DreamForce Kinect

Sometimes it gets so hard to begin a post. This is not one of those times. Marc Benioff tells the story of how Bill Clinton was delayed coming out here for his session at Dreamforce 2010, was going to be an hour late, 15,000 people ready for POTUS 42, now what? Then Marc noticed Stevie Wonder walking down the hall toward him, taking Benioff up on his invitation to see Clinton speak and then stick around for the night’s concert with Neil Young.

So Marc called an audible and brought Stevie onstage for an extraordinary conversation interrupted only when Clinton reached the auditorium. I had forgotten how incredibly intelligent and equally verbose Bill could be, but his gentle embrace of Stevie Wonder spoke across the generations and cultures. And later that night we sat in awe as Neil Young sang to the ages, every strum having a reason to be there. The message of serendipity, hope, living a life of service mixed with compassion, all those things we yearn for privately but laugh off in the public moment, on display and alive 30 years to the day John Lennon was killed.

The day Lennon died I sat in the pool room at the Band’s Shangri-La studio in Malibu, watching Monday Night football. Howard Cosell brought the news in that time’s version of Twitter, instantaneously changing our assumptions. If this could happen, anything was possible. But in the worst of ways. No longer was this about a group breaking up — a producer in the room sloughed it off with “he’s just a guitar player” as tears came and the numbness set in. I left the room and walked down the beach to a friend’s house and never went back.

It was a long time before we could summon the courage to believe in life’s possibilities after that. I say we because I know it to be true, that thing summoned in the Sixties against a stacked deck that time and time again proved more powerful than we actually believed.
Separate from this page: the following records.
(** [multiplexer.ready()] is called at most once in the life of a driver,
    and not while the initial query is still waiting to run: only
    [_runInitialQuery] calls it, and only the constructor schedules that. *)
Theorem ready_at_most_once w :
  reachable options w -> (readyCalls w + initialQueries w <= 1)%nat.
Proof.
  induction 1 as [w E | w w' _ IH S].
  - unfold OplogObserveDriver in E. destruct (ordered options); [discriminate |].
    injection E as <-. cbn. lia.
  - pose proof (step_no_more_ready w w' S) as K. unfold no_more_ready in K. lia.
Qed.

End ReadyOnce.
(** ** A running driver never uses what [stop] drops *)

Section Careful.

Variable options : Options.

Lemma careful_ret {A} (a : A) : careful options (ret a).
Proof. intros w R. split; [exact R | discriminate]. Qed.

Lemma careful_throw {A} e : e <> TypeError -> careful options (@throw A e).
Proof. intros N w R. split; [exact R | cbn; congruence]. Qed.

Lemma careful_gets {A} (f : World -> A) : careful options (gets f).
Proof. intros w R. split; [exact R | discriminate]. Qed.

Lemma careful_modify f : (forall w, running options w -> running options (f w)) -> careful options (modify f).
Proof. intros H w R. split; [now apply H | discriminate]. Qed.

Lemma careful_bind {A B} (m : M A) (k : A -> M B) :
  careful options m -> (forall a, careful options (k a)) -> careful options (bind m k).
Proof.
  intros Hm Hk w R. destruct (Hm w R) as [R1 N1].
  unfold exec, outcome, bind in *.
  destruct (m w) as [[a | e] w1]; cbn [fst snd] in *.
  - exact (Hk a w1 R1).
  - split; [assumption | intros H; apply N1; congruence].
Qed.

Lemma careful_ret_bind {A B} (a : A) (k : A -> M B) :
  careful options (k a) -> careful options (bind (ret a) k).
Proof. intros H w. exact (H w). Qed.

Lemma careful_when c body : careful options body -> careful options (when c body).
Proof. destruct c; [auto | intros _; apply careful_ret]. Qed.

Lemma careful_forEach {A} (xs : list A) f :
  (forall x, In x xs -> careful options (f x)) -> careful options (forEach xs f).
Proof.
  induction xs as [| x r IH]; intros H; cbn; [apply careful_ret |].
  apply careful_bind; [apply H; now left | intros _; apply IH].
  intros y I. apply H. now right.
Qed.

Lemma careful_queryPublished {A} (f : Heap -> A) : careful options (queryPublished f).
Proof.
  intros w R. unfold exec, outcome, queryPublished.
  pose proof R as (St & P & _). destruct (_published w) eqn:E; [| contradiction].
  split; [exact R | discriminate].
Qed.

Lemma careful_mutatePublished f : careful options (mutatePublished f).
Proof.
  intros w R. unfold exec, outcome, mutatePublished.
  destruct R as (St & P & N & W & B). destruct (_published w) eqn:E; [| contradiction].
  split; [repeat split; try assumption; discriminate | discriminate].
Qed.

Lemma careful_queryNeedToFetch {A} (f : IdMap.t string -> A) :
  careful options (queryNeedToFetch f).
Proof.
  intros w R. unfold exec, outcome, queryNeedToFetch.
  pose proof R as (St & P & N & _). destruct (_needToFetch w) eqn:E; [| contradiction].
  split; [exact R | discriminate].
Qed.

Lemma careful_mutateNeedToFetch f : careful options (mutateNeedToFetch f).
Proof.
  intros w R. unfold exec, outcome, mutateNeedToFetch.
  destruct R as (St & P & N & W & B). destruct (_needToFetch w) eqn:E; [| contradiction].
  split; [repeat split; try assumption; discriminate | discriminate].
Qed.

Lemma careful_queryBuffer {A} (f : Heap -> A) :
  limit options <> 0 -> careful options (queryBuffer f).
Proof.
  intros L w R. unfold exec, outcome, queryBuffer.
  pose proof R as (St & P & N & W & B). specialize (B L).
  destruct (_unpublishedBuffer w) eqn:E; [| contradiction].
  split; [exact R | discriminate].
Qed.

Lemma careful_mutateBuffer f : limit options <> 0 -> careful options (mutateBuffer f).
Proof.
  intros L w R. unfold exec, outcome, mutateBuffer.
  pose proof R as (St & P & N & W & B). specialize (B L).
  destruct (_unpublishedBuffer w) eqn:E; [| contradiction].
  split; [| discriminate]. repeat split; try assumption. intros _. discriminate.
Qed.

(** An assignment that drops nothing. *)
Ltac stays_running :=
  let R := fresh "R" in
  intros ? R; destruct R as (? & ? & ? & ? & ?);
  repeat split; cbn; try assumption; try discriminate.

Create HintDb careful.

Ltac careful_leaf :=
  first
    [ solve [eauto with careful]
    | apply careful_throw; discriminate
    | apply careful_queryBuffer; assumption
    | apply careful_mutateBuffer; assumption
    | apply careful_modify; stays_running ].

(** Split a goal along the code, as [along_code] does; a boolean read from
    the driver is taken by cases at once, so that the tests on it
    reduce. *)
Ltac along_care :=
  cbn [negb andb orb when];
  lazymatch goal with
  | |- careful _ (bind (ret _) _) => apply careful_ret_bind; along_care
  | |- careful _ (bind _ _) =>
      apply careful_bind;
      [ along_care
      | let a := fresh "a" in
        intros a;
        lazymatch type of a with bool => destruct a | _ => idtac end;
        along_care ]
  | |- careful _ (ret _) => apply careful_ret
  | |- careful _ (gets _) => apply careful_gets
  | |- careful _ (queryPublished _) => apply careful_queryPublished
  | |- careful _ (mutatePublished _) => apply careful_mutatePublished
  | |- careful _ (queryNeedToFetch _) => apply careful_queryNeedToFetch
  | |- careful _ (mutateNeedToFetch _) => apply careful_mutateNeedToFetch
  | |- careful _ (when _ _) => unfold when; along_care
  | |- careful _ (forEach _ _) =>
      apply careful_forEach; intros; along_care
  | |- careful _ (if ?c then _ else _) => destruct c; along_care
  | |- careful _ (match ?x with _ => _ end) => destruct x; along_care
  | |- _ => careful_leaf
  end.

Lemma emit_careful c : careful options (emit c).
Proof. unfold emit. along_care. Qed.

Lemma defer_careful t : careful options (defer t).
Proof. unfold defer. along_care. Qed.

Lemma registerPhaseChange_careful phase : careful options (_registerPhaseChange phase).
Proof. unfold _registerPhaseChange. along_care. Qed.
#[local] Hint Resolve emit_careful defer_careful registerPhaseChange_careful : careful.

Lemma needToPollQuery_careful : careful options _needToPollQuery.
Proof. unfold _needToPollQuery, _pollQuery. along_care. Qed.
#[local] Hint Resolve needToPollQuery_careful : careful.

Section Limited.

Hypothesis limited : limit options <> 0.

Lemma addBuffered_careful id doc : careful options (_addBuffered options id doc).
Proof. unfold _addBuffered. along_care. Qed.

Lemma removeBuffered_careful id : careful options (_removeBuffered id).
Proof. unfold _removeBuffered. along_care. Qed.

End Limited.

Lemma set_nonempty {V} id (v : V) m : IdMap.set id v m <> [].
Proof. destruct m as [| [k x] r]; cbn; [| destruct (EJSON_equals k id)]; discriminate. Qed.

Lemma truthy_nonzero n : truthy n = true <-> n <> 0.
Proof. unfold truthy. now rewrite negb_true_iff, Z.eqb_neq. Qed.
Strangely, Nixon and his henchmen proved more understanding of Lennon’s power, just as today we understand more of Nixon’s power to bring change in monetary policy, opening China, setting a standard of political analysis unequalled even in today’s loud, confident cable posturing. We were blinded by our passions, but not our intuition.

Slowly we recovered yet again from the wounds of war, the defeat of respect, the emptiness of lost trust. We drank our fill of the 80’s, stumbling out of Save the Robots at 7AM reaching for sunglasses as we swam upstream against people on their way to work. We escaped the City, raised our children, watched Jobs and Gates and the others bootstrap the space program to reinvent our tools and toys, and did what we could to learn to believe in something, anything. It wasn’t the same, but just as we become our parents, we learned to reinvest in our souls.

Recently something began to change, probably not a big deal on the surface but palpable nonetheless. The iPhone had some of it, but the iPad confirmed it. Here was this thing that we were told was not useful, that was good for status updates but not real work, that didn’t run Flash because of a personal vendetta rather than the fact that it held our souls back. Don’t believe, don’t smile, don’t revel in the freedom to put any combination of words or bits or ideas in whatever order we dream. And forget what we’ve learned: that no matter how painful the moment might be, it’s in that moment that the beauty and the hope of life is reborn.

Lennon was a guitar player, probably the greatest rhythm guitar player of his time. Listen to the feel of A Hard Day’s Night, throbbing with that extra thing that we don’t understand but immediately believe in. And hear it today in PokerFace, as Lady Gaga drives the magic bus on our Xbox Kinect. Like Stevie Wonder walking down the hall, my wife asked a Target salesperson if she had any of the 250 gigabyte ones, the ones you can’t get anywhere, not even with fading pull at the Microsoft store. She says yes, there’s one in back, came in last night. And sure enough, like Stevie walking down the hall, she was right.

What is this Kinect thing anyway? It scans your face, the silence in the room, the level of the music you play back with, the rhythm of your dancing, all the while feeding back reinforcement as you learn the moves and find yourself inside the track looking out. When Neil Young played those opening power chords — tin soldiers and Nixon bombing, we’re finally on our own, this summer I hear the drumming, four dead in Ohio. This is not a game we’re playing, this is a living and breathing thing, something new that has all of us children with a shining light in our eyes.

You can return to your cynicism and trending terms if you must. We understand that it’s part of the process of relearning a reason to believe. As Steve Wonder said in that timeless conversation with Marc, the one that only happened because Bill was on the longest flight from east to west of his life, the one where he spoke of his mother coming to him in a dream after she passed away, the one where he talks of how thankful he is for the blessing of being blind. “It’s allowed me to have a very objective point of view — this whole color thing.”

Sometimes it’s just as hard to end a post. But not this time. Microsoft has something really big here with Kinect, a machine we can learn to love. Spend a night on the couch watching your kids play inside the music, rafting and jumping, or sit in a sea of iPads in a Dreamforce keynote and surf the chatterstream in the hall and over the Net. When Neil Young thanked the benefit audience for contributing 3 million dollars to the UCSF Benioff Children’s Hospital, he was acknowledging the collaborative nature of his artistry and our willingness to believe once again. Of course, we already know he has a heart of gold.